Materials and Methods: This study used a retrospective database of preoperative examinations (tumor markers, imaging, diagnostic curettage, etc.) in patients with endometrial carcinoma. Three algorithms (random forest, logistic regression, and deep neural network) were used to build models. The AUC and accuracy were calculated. Furthermore, the performance of machine learning models, doctors’ prediction, and doctors with the assistance of models were compared.
Results: A total of 329 patients were included in this study with 16 features (age, BMI, stage, grade, histology, etc.). A random forest algorithm had the highest AUC and Accuracy. For histology prediction, AUC and accuracy was 0.69 (95% CI=0.67-0.70) and 0.81 (95%CI=0.79-0.82). For stage they were 0.66 (95% CI=0.64-0.69) and 0.63 (95% CI=0.61-0.65) and for differentiation grade 0.64 (95% CI=0.63-0.65) and 0.43 (95% CI=0.41-0.44). The average accuracy of doctors for histology, stage, and grade was 0.86 (with AI) and 0.79 (without AI), 0.64 and 0.53, 0.5 and 0.45, respectively. The accuracy of doctors’ prediction with AI was higher than that of Random Forest alone and doctors’ prediction without AI.

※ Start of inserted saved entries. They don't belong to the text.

Lemma planned_estimates kind :
  kind ∈ planned plan ->
  estimates_of plan kind <> [] /\ mem kind RESOURCE_POOL_KINDS = true /\
  Forall (fun e => valid e /\ est_pool_kind e = kind) (estimates_of plan kind) /\
  NoDup (est_name <$> estimates_of plan kind).
Proof.
  intros Hin. destruct Hn as [Hv Hes]. rewrite Forall_forall in Hes.
  apply list_elem_of_fmap in Hin as (e & -> & He).
  assert (e ∈ estimates_of plan (est_pool_kind e)) as Hm by (by apply estimates_of_elem).
  repeat split.
  - intros Hnil. rewrite Hnil in Hm. by apply elem_of_nil in Hm.
  - by apply Hes, valid_estimate in He as (_ & ? & _).
  - apply Forall_forall. intros f [? ?]%estimates_of_elem. auto.
  - unfold estimates_of. apply NoDup_fmap_lfilter. unfold valid, post_init,
      WorkloadResourcePlan_post_init, _require_unique, require_unique in Hv. ok_inv.
    by apply has_duplicates_false.
Qed.
(* ===== verification/RecoveryInvariant.v ===== *)
(** * The tables of the recovery journal under its updates

    How the queries answer after a row is inserted or an attempt is updated, and
    the constraints SQLite keeps on the tables.

    The second part is the invariant of the journal and the verdict of the audit:
    it passes exactly when every stored payload reads back ([readable]). *)

From S2P Require Export Recovery Rows.

(** ** The constraints of the tables *)

Record constraints (t : tables) : Prop := {
  attempts_primary : NoDup (at_run <$> t_attempts t);
  attempts_unique : NoDup ((fun a => (at_logical a, at_number a)) <$> t_attempts t);
  checkpoints_primary : NoDup ((fun c => (cp_run c, cp_ordinal c)) <$> t_checkpoints t);
  checkpoints_unique : NoDup (cp_sha256 <$> t_checkpoints t);
  checkpoints_foreign c : c ∈ t_checkpoints t -> cp_run c ∈ (at_run <$> t_attempts t);
  commits_primary : NoDup (cm_logical <$> t_commits t);
  commits_run_unique : NoDup (cm_run <$> t_commits t);
  commits_receipt_unique : NoDup (cm_receipt <$> t_commits t)
}.

Definition add_attempt (a : attempt_row) (t : tables) : tables :=
  {| t_metadata := t_metadata t; t_attempts := t_attempts t ++ [a]; t_checkpoints := t_checkpoints t; t_commits := t_commits t |}.
Definition add_checkpoint (c : checkpoint_row) (t : tables) : tables :=
  {| t_metadata := t_metadata t; t_attempts := t_attempts t; t_checkpoints := t_checkpoints t ++ [c]; t_commits := t_commits t |}.
Definition add_commit (k : commit_row) (t : tables) : tables :=
  {| t_metadata := t_metadata t; t_attempts := t_attempts t; t_checkpoints := t_checkpoints t; t_commits := t_commits t ++ [k] |}.

Lemma insert_attempt_ok a t t' :
  insert_attempt_row a t = Ok t' -> constraints t -> t' = add_attempt a t /\ (at_run a ∉ (at_run <$> t_attempts t)) /\ constraints t'.
Proof.
  unfold insert_attempt_row. intros Hi [Hr Hn Hp Hu Hf H1 H2 H3]. ok_inv. subst t'. rewrite !orb_false_iff in E0.
  destruct E0 as ((_ & Hk%existsb_key) & Hl). split; [done|]. split; [done|]. constructor; cbn; auto.
  - rewrite fmap_app. by apply NoDup_snoc.
  - rewrite fmap_app. apply NoDup_snoc. split; [done|]. intros (b & [= El En] & Hb)%list_elem_of_fmap.
    rewrite existsb_false, Forall_forall in Hl. specialize (Hl b Hb). cbn in Hl. rewrite El, En, String.eqb_refl, Z.eqb_refl in Hl. done.
  - intros c Hc. rewrite fmap_app. apply elem_of_app. left. auto.
Qed.

Lemma insert_checkpoint_ok c t t' :
  insert_checkpoint_row c t = Ok t' -> constraints t -> t' = add_checkpoint c t /\ constraints t'.
Proof.
  unfold insert_checkpoint_row. intros Hi [Hr Hn Hp Hu Hf H1 H2 H3]. ok_inv. subst t'. split; [done|]. constructor; cbn; auto.
  - rewrite fmap_app. apply NoDup_snoc. split; [done|]. intros (b & [= El En] & Hb)%list_elem_of_fmap.
    rewrite existsb_false, Forall_forall in E1. specialize (E1 b Hb). cbn in E1. rewrite El, En, String.eqb_refl, Z.eqb_refl in E1. done.
  - rewrite fmap_app. apply NoDup_snoc. split; [done|]. by apply existsb_key.
  - intros d [Hd| ->%list_elem_of_singleton]%elem_of_app; [auto|]. apply negb_false_iff, existsb_exists in E as (a & Ha & <-%String.eqb_eq).
    by apply list_elem_of_fmap_2, list_elem_of_In.
Qed.

Lemma insert_commit_ok k t t' :
  insert_commit_row k t = Ok t' -> constraints t -> t' = add_commit k t /\ (cm_logical k ∉ (cm_logical <$> t_commits t)) /\ constraints t'.
Proof.
  unfold insert_commit_row. intros Hi [Hr Hn Hp Hu Hf H1 H2 H3]. ok_inv. subst t'. rewrite !orb_false_iff in E.
  destruct E as (((_ & ?%existsb_key) & ?%existsb_key) & ?%existsb_key). split; [done|]. split; [done|].
  constructor; cbn; auto; rewrite fmap_app; by apply NoDup_snoc.
Qed.

(** ** Updating an attempt *)

(** An update that keeps the identity of an attempt. *)
Definition keeps_identity (f : attempt_row -> attempt_row) : Prop :=
  forall a, at_run (f a) = at_run a /\ at_logical (f a) = at_logical a /\ at_number (f a) = at_number a /\ at_purpose (f a) = at_purpose a.

Lemma with_owner_identity s : keeps_identity (with_owner s).
Proof. done. Qed.
Lemma with_disposition_identity d : keeps_identity (with_disposition d).
Proof. done. Qed.
#[export] Hint Resolve with_owner_identity with_disposition_identity : core.

Definition at_run_only (run : string) (f : attempt_row -> attempt_row) (a : attempt_row) : attempt_row :=
  if String.eqb (at_run a) run then f a else a.

Lemma at_run_only_identity run f : keeps_identity f -> keeps_identity (at_run_only run f).
Proof. intros Hf a. unfold at_run_only. destruct (String.eqb _ _); auto. Qed.

Lemma update_attempt_eq run f t :
  t_attempts (update_attempt run f t) = at_run_only run f <$> t_attempts t.
Proof. done. Qed.

Lemma fmap_identity {A} (f : attempt_row -> attempt_row) (g : attempt_row -> A) (l : list attempt_row) :
  (forall a, g (f a) = g a) -> g <$> (f <$> l) = g <$> l.
Proof. intros Hg. rewrite <- list_fmap_compose. apply list_fmap_ext. intros; apply Hg. Qed.

Lemma update_constraints run f t : keeps_identity f -> constraints t -> constraints (update_attempt run f t).
Proof.
  intros Hf%(at_run_only_identity run) [Hr Hn Hp Hu Hfo H1 H2 H3].
  constructor; rewrite ?update_attempt_eq; cbn; auto.
  - rewrite fmap_identity; [done|]. intros a. apply Hf.
  - rewrite fmap_identity; [done|]. intros a. destruct (Hf a) as (_ & -> & -> & _). done.
  - intros c Hc. rewrite fmap_identity; [by apply Hfo|]. intros a. apply Hf.
Qed.
(* ===== verification/RecoverySteps.v ===== *)
(** * The operations of the recovery journal keep its invariant

    A step is an operation of any session that returned; the tables a campaign
    reaches are those after an [open_journal] on an empty database and any steps.

    The second part is the refinement of a machine per execution. *)

From S2P Require Export RecoveryInvariant.

Section Steps.
Context `{JCSLaws} `{PyTables}.
Context (campaign : string) (plan : list string).
#[local] Notation sess := (sess campaign plan).
#[local] Notation recovery_ok := (recovery_ok campaign plan).
#[local] Notation attempt_ok := (attempt_ok campaign plan).
#[local] Notation next_row := (next_row campaign plan).

(** ** Commits stay, and a committed execution gets no further attempt *)

Definition runs (t : tables) (logical : string) : list string := at_run <$> logical_attempts t logical.

Record grows (t t' : tables) : Prop := {
  grows_commits : t_commits t `prefix_of` t_commits t';
  grows_runs l : l ∈ (cm_logical <$> t_commits t) -> runs t' l = runs t l
}.

#[export] Instance grows_preorder : PreOrder grows.
Proof.
  split; [by intros t; split|]. intros t u v [Hc Hr] [Hc' Hr']. split; [by trans (t_commits u)|].
  intros l Hl. rewrite Hr'; [by apply Hr|]. destruct Hc as [rest ->]. rewrite fmap_app. apply elem_of_app. by left.
Qed.
(* ===== verification/RecoveryTotal.v ===== *)
(** * A restarted execution completes

    Every operation of the recovery journal that its caller may ask for returns,
    unless the SHA-256 digest of the new checkpoint or receipt is already in the
    table ([settles]).  A controller that resumes an execution and walks the
    stages ([complete]) therefore commits and acknowledges it, wherever the last
    one stopped, as long as the stored payloads read back ([readable]). *)

From S2P Require Export RecoverySteps.

Definition digest_collision : exn := IntegrityError "UNIQUE constraint failed: checkpoints.checkpoint_sha256".
Definition receipt_collision : exn := RecoveryConflictError "logical execution already has a different commit".

(** The call returns with [Q], or two digests collide. *)
Definition settles {A} (Q : A -> Prop) (r : result A) : Prop :=
  match r with Ok x => Q x | Raise e => e = digest_collision \/ e = receipt_collision end.

Lemma settles_bind {A B} (P : A -> Prop) (Q : B -> Prop) (m : result A) (f : A -> result B) :
  settles P m -> (forall x, m = Ok x -> P x -> settles Q (f x)) -> settles Q (mbind f m).
Proof. destruct m as [x|e]; cbn; auto. Qed.

Lemma settles_ok {A B} (Q : B -> Prop) (x : A) (m : result A) (f : A -> result B) :
  m = Ok x -> settles Q (f x) -> settles Q (mbind f m).
Proof. by intros ->. Qed.

Section Total.
Context `{JCSLaws} `{PyTables}.
Context (campaign : string) (plan : list string).
#[local] Notation sess := (sess campaign plan).
#[local] Notation recovery_ok := (recovery_ok campaign plan).
#[local] Notation transition := (transition campaign plan).

Definition typed (t : tables) : Prop := Forall (fun a => typed_run (at_run a)) (t_attempts t).

Lemma update_typed run f t : keeps_identity f -> typed t -> typed (update_attempt run f t).
Proof.
  intros Hf Ht. unfold typed. rewrite update_attempt_eq, Forall_fmap. eapply Forall_impl; [exact Ht|]. intros a Ha. cbn.
  by destruct (at_run_only_identity run f Hf a) as (-> & _).
Qed.

Lemma add_typed a t : typed_run (at_run a) -> typed t -> typed (add_attempt a t).
Proof. intros Ha Ht. apply Forall_app. by split; [|constructor]. Qed.

Lemma transition_typed s t logical ev t' : typed t -> transition s t logical ev t' -> typed t'.
Proof.
  intros Ht. destruct 1; try done.
  - by apply update_typed.
  - by apply (update_typed _ _ (add_commit k (add_checkpoint c t))).
  - by apply (add_typed a t).
  - by apply (add_typed a), update_typed.
Qed.

Lemma dumps_bytes v : plain v -> exists text, _canonical_bytes v = Ok text.
Proof. intros (text & Ht)%dumps_total. exists text. by apply canonical_bytes_ok. Qed.
Lemma dumps_sha v : plain v -> exists digest, _sha256 v = Ok digest.
Proof. intros (text & Ht)%dumps_bytes. exists (sha256 text). unfold _sha256. by rewrite Ht. Qed.

Lemma plain_opt o : plain (JOptStr o).
Proof. destruct o; constructor. Qed.

Lemma receipt_plain self logical manifest run : plain (commit_receipt self logical manifest run).
Proof. apply plain_obj; [by apply (bool_decide_unpack _)|]. repeat constructor. apply plain_opt. Qed.

Lemma body_plain self a ordinal receipt session manifest payload previous state recorded :
  1 <= at_number a <= SAFE_INTEGER_MAX -> 1 <= ordinal <= 10 ->
  plain (checkpoint_body self a ordinal receipt session manifest payload previous state recorded).
Proof.
  intros Hn Ho. apply plain_obj; [by apply (bool_decide_unpack _)|]. unfold SAFE_INTEGER_MAX in Hn.
  repeat constructor; try apply plain_opt; unfold SAFE_INTEGER_MAX; cbn; lia.
Qed.

(** Appending the next row returns. *)
Lemma append_total s now run state payload manifest t a :
  plain (JObj payload) -> validate_checkpoint_payload None (JObj payload) = Ok tt ->
  find_attempt run t = Some a -> rows_ok campaign plan a (run_checkpoints t run) ->
  CHECKPOINT_STATES !! length (run_checkpoints t run) = Some state -> 1 <= at_number a <= SAFE_INTEGER_MAX ->
  (state = "manifest-committed" -> manifest <> None /\ (at_logical a ∉ (cm_logical <$> t_commits t)) /\ (run ∉ (cm_run <$> t_commits t))) ->
  settles (fun _ => True) (_append_checkpoint (sess s) now run state payload manifest t).
Proof.
  intros Hp Hv Hf Hr Hst Hnum Hman. unfold _append_checkpoint. rewrite Hv. cbn [mbind result_bind].
  destruct (dumps_bytes _ Hp) as [text ->]. cbn [mbind result_bind]. rewrite Hf. unfold latest_checkpoint. rewrite (rows_previous campaign plan a) by done.
  set (n := length (run_checkpoints t run)) in *. pose proof (lookup_lt_Some _ _ _ Hst) as Hlt. cbn in Hlt.
  assert (exists receipt, (if String.eqb state "manifest-committed" then
     raise_if (is_none manifest) AssertionError;; receipt ← _sha256 (commit_receipt (sess s) (at_logical a) manifest run); Ok (Some receipt)
     else Ok None) = Ok receipt /\ (state = "manifest-committed" -> receipt <> None)) as (receipt & Hrec & Hsome).
  { destruct (String.eqb_spec state "manifest-committed") as [E|]; [|by exists None]. destruct (Hman E) as [Hm _]. destruct manifest; [|done].
    destruct (dumps_sha _ (receipt_plain (sess s) (at_logical a) (Some s0) run)) as [d Hd]. exists (Some d). cbn. by rewrite Hd. }
  eapply settles_ok; [exact Hrec|]. destruct (dumps_sha (checkpoint_body (sess s) a (Z.of_nat n + 1) receipt (controller_session_id (sess s)) manifest
    (sha256 text) (cp_sha256 <$> last (run_checkpoints t run)) state (rfc3339 now))) as [d Hd]; [apply body_plain; lia|].
  eapply settles_ok; [exact Hd|]. eapply (settles_bind (fun _ => True)).
  - unfold insert_checkpoint_row. cbn [cp_run cp_ordinal cp_sha256].
    assert (existsb (fun b => String.eqb (at_run b) run) (t_attempts t) = true) as ->.
    { apply find_attempt_some in Hf as [Hin Er]. apply existsb_exists. exists a. by rewrite <- list_elem_of_In, String.eqb_eq. }
    assert ((1 <=? Z.of_nat n + 1) = true) as -> by lia. cbn [negb raise_if mbind result_bind].
    assert (existsb (fun d => String.eqb (cp_run d) run && (cp_ordinal d =? Z.of_nat n + 1)) (t_checkpoints t) = false) as ->.
    { apply existsb_false, Forall_forall. intros c Hc. destruct (String.eqb_spec (cp_run c) run) as [E|]; [|done]. apply Z.eqb_neq.
      assert (c ∈ run_checkpoints t run) as Hin by by apply elem_of_run_checkpoints.
      apply (list_elem_of_fmap_2 cp_ordinal) in Hin. rewrite (rows_ordinals _ _ _ _ Hr), elem_of_seqZ in Hin. fold n in Hin. lia. }
    cbn [raise_if mbind result_bind]. destruct (existsb _ _); cbn; [by left|done].
  - intros u Hu _. eapply (settles_bind (fun _ => True)); [|done]. destruct (String.eqb_spec state "manifest-committed") as [E|]; [|done].
    destruct (Hman E) as (Hm & Hl & Hrun). specialize (Hsome E). destruct manifest as [m|]; [|done]. destruct receipt as [r|]; [|done].
    unfold insert_commit_row. match goal with |- settles _ (mbind _ (raise_if ?c _)) => destruct c; [by right|exact I] end.
Qed.

(** ** The operations *)

(** An execution that is not committed is active; its last attempt has a number and rows. *)
Lemma execution_facts t logical e :
  recovery_ok t -> typed t -> execution_of t logical = Some e ->
  exists a c, find_attempt (ex_run e) t = Some a /\ is_last t a /\ at_logical a = logical /\ at_run a = ex_run e /\
    latest_checkpoint t (ex_run e) = Some c /\ cp_state c = ex_stage e /\ at_owner a = ex_owner e /\ at_number a = ex_attempt e /\
    typed_run (ex_run e) /\ attempt_ok campaign plan t a /\ 1 <= ex_attempt e /\
    at_disposition a = (if mem (ex_stage e) COMMITTED_STATES then "committed" else "active").
Proof.
  intros Hok Hty He. destruct (execution_of_some _ _ t logical e Hok He) as (a & c & Hl & El & Hc & ->). cbn [ex_run ex_stage ex_attempt ex_owner].
  pose proof (is_last_elem _ _ Hl) as Ha. pose proof (ok_attempts _ _ _ _ Hok a Ha) as Hat.
  exists a, c. split_and!; try done.
  - apply find_attempt_elem; [by apply Hok|done|done].
  - unfold typed in Hty. rewrite Forall_forall in Hty. by apply Hty.
  - rewrite (last_number campaign plan t a Hok Hl). destruct Hl as (init & -> & _). rewrite length_app. cbn. lia.
  - destruct (attempt_latest _ _ _ _ Hat) as (c' & Hc' & Hd). rewrite Hc in Hc'. injection Hc' as <-.
    destruct Hl as (init & E & _). destruct (ok_groups _ _ _ _ Hok (at_logical a)) as (_ & _ & init' & a' & E' & _ & Hdis);
      [by apply list_elem_of_fmap_2|done|]. rewrite E in E'. apply app_inj_tail in E' as [_ <-].
    revert Hd. unfold audit_disposition. destruct Hdis as [Hx|Hx]; rewrite Hx;
      destruct (mem (cp_state c) COMMITTED_STATES), (String.eqb (cp_state c) "running"); cbn; done.
Qed.

Definition on_stage (e : execution) (state : string) : execution :=
  {| ex_run := ex_run e; ex_attempt := ex_attempt e; ex_stage := state; ex_owner := ex_owner e |}.

(** What a caller relies on between two operations. *)
Definition stands (t : tables) (logical : string) (e : execution) : Prop :=
  recovery_ok t /\ typed t /\ execution_of t logical = Some e /\ readable t = true.

Lemma stands_advance s t t' logical e state :
  stands t logical e -> transition s t logical (Advanced state) t' -> ex_owner e = s -> readable t' = true ->
  stands t' logical (on_stage e state).
Proof.
  intros (Hok & Hty & He & _) Ht Ho Hr'. split_and!; [by eapply transition_keeps|by eapply transition_typed| |done].
  destruct (transition_refines _ _ _ _ _ _ _ Hok Ht) as [(e' & -> & Hst) _]. rewrite He in Hst. inversion Hst; subst. done.
Qed.

Lemma next_index t a c state : attempt_ok campaign plan t a -> latest_checkpoint t (at_run a) = Some c -> next_stage (cp_state c) = Some state ->
  exists index, list_find (eq (cp_state c)) CHECKPOINT_STATES = Some (index, cp_state c) /\
    CHECKPOINT_STATES !! S index = Some state /\ length (run_checkpoints t (at_run a)) = S index.
Proof.
  intros Ha Hc Hn. destruct (latest_row _ _ t a c Ha Hc) as (index & _ & Hlen & Hf). exists index. split_and!; [done| |done].
  unfold next_stage in Hn. rewrite Hf in Hn. exact Hn.
Qed.

Lemma active_uncommitted t a logical : recovery_ok t -> is_last t a -> at_logical a = logical -> at_disposition a = "active" ->
  (logical ∉ (cm_logical <$> t_commits t)) /\ (at_run a ∉ (cm_run <$> t_commits t)).
Proof.
  intros Hok Hl El Hd. split; intros (k & Ek & Hk)%list_elem_of_fmap.
  - assert (at_disposition a = "committed") by (apply (last_committed campaign plan t k); congruence). congruence.
  - destruct (ok_commits _ _ _ _ Hok k Hk) as [(b & [Hb Eb]%find_attempt_some & _ & Hdb) _ _].
    assert (a = b) as <- by (apply (run_unique t); [by apply Hok|by apply is_last_elem|done|congruence]). congruence.
Qed.

Definition manifest_for (state : string) (manifest : string) : option string :=
  if String.eqb state "manifest-committed" then Some manifest else None.

Lemma checkpoint_total s now t logical e state manifest :
  stands t logical e -> ex_owner e = s -> ex_attempt e <= SAFE_INTEGER_MAX -> next_stage (ex_stage e) = Some state ->
  state <> "acknowledged" -> fullmatch SHA256_PATTERN manifest = true ->
  settles (fun r => stands r.1 logical (on_stage e state)) (checkpoint (sess s) now (ex_run e) state None (manifest_for state manifest) t).
Proof.
  intros Hst Ho Hmax Hn Hack Hsha. pose proof Hst as (Hok & Hty & He & Hr).
  destruct (execution_facts t logical e Hok Hty He) as (a & c & Hf & Hl & El & Er & Hc & Es & Eo & En & Htr & Hat & Hpos & Hdis).
  rewrite <- Es in Hn. rewrite <- Er in Hc. destruct (next_index t a c state Hat Hc Hn) as (index & Hfind & Hnext & Hlen). rewrite Er in Hc, Hlen.
  assert (mem (ex_stage e) COMMITTED_STATES = false) as Hopen.
  { apply not_true_iff_false. intros [E|[E|[]%elem_of_nil]%elem_of_cons]%mem_spec%elem_of_cons; rewrite <- Es in E; rewrite E in Hn; [|done].
    by injection Hn as <-. }
  rewrite Hopen in Hdis. destruct (checkpoint (sess s) now (ex_run e) state None (manifest_for state manifest) t) as [[t' digest]|x] eqn:Hck.
  - assert (readable t' = true) as Hr'
      by (apply (plain_step_readable campaign plan s t t'); [done| |done]; eapply plain_checkpoint; [|exact Hck]; by repeat constructor).
    apply (checkpoint_transition campaign plan) in Hck as (a' & Hf' & Htr'); [|done]. rewrite Hf in Hf'. injection Hf' as <-.
    rewrite El in Htr'. by apply (stands_advance s t).
  - unfold checkpoint in Hck. rewrite Htr in Hck. cbn [mbind result_bind] in Hck. rewrite (audit_passes campaign plan s t Hok Hr) in Hck.
    cbn [mbind result_bind] in Hck. rewrite Hf, Eo, Ho, Hdis, !String.eqb_refl, Hc in Hck. cbn [sess controller_session_id] in Hck.
    rewrite ?String.eqb_refl, Hfind in Hck. cbn [negb raise_if mbind result_bind] in Hck. rewrite bool_decide_eq_true_2 in Hck by done.
    cbn [negb raise_if mbind result_bind default] in Hck.
    assert ((if String.eqb state "manifest-committed" then match manifest_for state manifest with
      | None => Raise (RecoveryConflictError "manifest commit requires a verified manifest digest")
      | Some m => _require_sha256 "manifest digest" m end
      else raise_if (is_some (manifest_for state manifest)) (RecoveryConflictError "manifest digest is permitted only at manifest commit")) = Ok tt) as Hman.
    { unfold manifest_for, _require_sha256. destruct (String.eqb state "manifest-committed"); [by rewrite Hsha|done]. }
    rewrite Hman in Hck. cbn [mbind result_bind] in Hck.
    assert (settles (fun _ => True) (_append_checkpoint (sess s) now (ex_run e) state [] (manifest_for state manifest) t)) as Happ.
    { apply (append_total s now (ex_run e) state [] _ t a); [by repeat constructor|by vm_compute|done|rewrite <- Er; apply Hat|by rewrite Hlen|lia|].
      intros ->. destruct (active_uncommitted t a logical Hok Hl El Hdis). split_and!; [done|by rewrite El|by rewrite <- Er]. }
    destruct (_append_checkpoint _ _ _ _ _ _ _) as [[u dg]|y]; [done|]. injection Hck as <-. exact Happ.
Qed.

Conclusion: A random forest model can predict histology, stage, and grade of endometrial cancer preoperatively and can help doctors in obtaining a better diagnosis and predictive results.
1 Introduction
Endometrial carcinoma (EC) represents the sixth most common malignant tumor worldwide (1). In 2020, the number of new cases of endometrial cancer was 417,367, and the number of new deaths was 97,370 (1). This may be due to increased obesity, aging, and physical inactivity (2, 3). Endometrial carcinoma occurs most commonly in postmenopausal women (4). The first symptom is often abnormal vaginal bleeding. Transvaginal ultrasound is an effective examination to evaluate the presence of endometrial carcinoma, besides pelvic and physical examination (2, 5). A histopathology diagnosis is commonly assessed by dilation and curettage (D&C) or endometrial biopsy before surgery. However, the preoperative endometrial biopsy and final diagnosis are not completely consistent with only a moderate agreement rate on grade, especially for grade 2 tumors (2). In addition, other serological and imaging tests are routine tests for the diagnosis of endometrial carcinoma (2, 3).
With the development of computer science, clinical decision support systems (CDSSs) are being developed. A CDSS is defined as a system that enhances clinical information and medical knowledge to help doctors and nurses with clinical decisions for better health care (6). CDSS is a major subject of medical artificial intelligence (AI). CDSS can be used pre-diagnosis (prepare diagnoses), during diagnosis (review and filter diagnoses), and post-diagnosis (predict future events).
However, there are no studies that use an AI model to predict histology, stage, and grade for endometrial carcinoma based on the preoperative examinations. Such an AI model can be a part of an endometrial cancer CDSS to improve the efficiency of doctors, reduce the rate of misdiagnosis, and improve the quality of health care.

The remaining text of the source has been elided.